Thread: Blocked updates and background writer performance
PG 9.4.4 (RDS)
I'm experiencing an issue when trying to update many rows in a single table (one row at a time, but parallelized across ~12 connections). The issue we see is that the writes will periodically be blocked for a duration of several minutes and then pick back up.
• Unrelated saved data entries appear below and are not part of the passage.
(** * nesoutage: geocoding, outage feed and proximity ranking

    A shallow embedding of [nes_service.py] and [server.py].

    - Python values that cross a dynamic boundary (decoded JSON, dataclass
      fields filled from it, dict results) are values of [pyval].
    - A Python [float] is an IEEE binary64 number: [PrimFloat.float].
    - Event objects live in a heap indexed by references, so that a list of
      events is a list of references and an assignment to an attribute is
      seen through every alias.
    - A computation takes a state (heap and log of outbound HTTP requests)
      and yields either a value or a raised exception, with the new state.
    - The transcendental functions of Python's [math] module and [**] on
      floats are provided by the C library of the platform; they are the
      fields of [MathModule], a parameter of the ranking code. *)

From Stdlib Require Import Floats ZArith Lia.
From stdpp Require Import gmap strings list fin_maps sorting.

Set Warnings "-register-all".
#[local] Open Scope string_scope.
#[local] Open Scope list_scope.
#[local] Open Scope Z_scope.

(** ** Exceptions and results *)

Inductive exn :=
  | ConnectionError   (* requests.get failed: no route, time-out, ... *)
  | HTTPError         (* raise_for_status on a 4xx or 5xx reply *)
  | JSONDecodeError   (* requests.exceptions.JSONDecodeError, from resp.json() *)
  | KeyError
  | IndexError
  | AttributeError
  | TypeError
  | ValueError
  | OverflowError
  | RecursionError.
After digging through our monitoring stack, I was able to uncover these stats which seem to allude to it being a background writer performance problem:

(apologies for the image)
Our settings for the background writer are pretty standard OOB (I threw in some others that I thought might be helpful, too):
name | setting | unit
-------------------------+---------+------
bgwriter_delay | 200 | ms
bgwriter_lru_maxpages | 100 |
bgwriter_lru_multiplier | 2 |
maintenance_work_mem | 65536 | kB
max_worker_processes | 8 |
work_mem | 32768 | kB
The table that is being written to contains a jsonb column with a GIN index:
Table "public.ced"
Column | Type | Modifiers
---------------+--------------------------+-----------
id | bigint | not null
created_at | timestamp with time zone |
modified_at | timestamp with time zone |
bean_version | bigint | default 0
account_id | bigint | not null
data | jsonb | not null
Indexes:
"ced_pkey" PRIMARY KEY, btree (id)
"ced_data" gin (data jsonb_path_ops)
"partition_key_idx" btree (account_id, id)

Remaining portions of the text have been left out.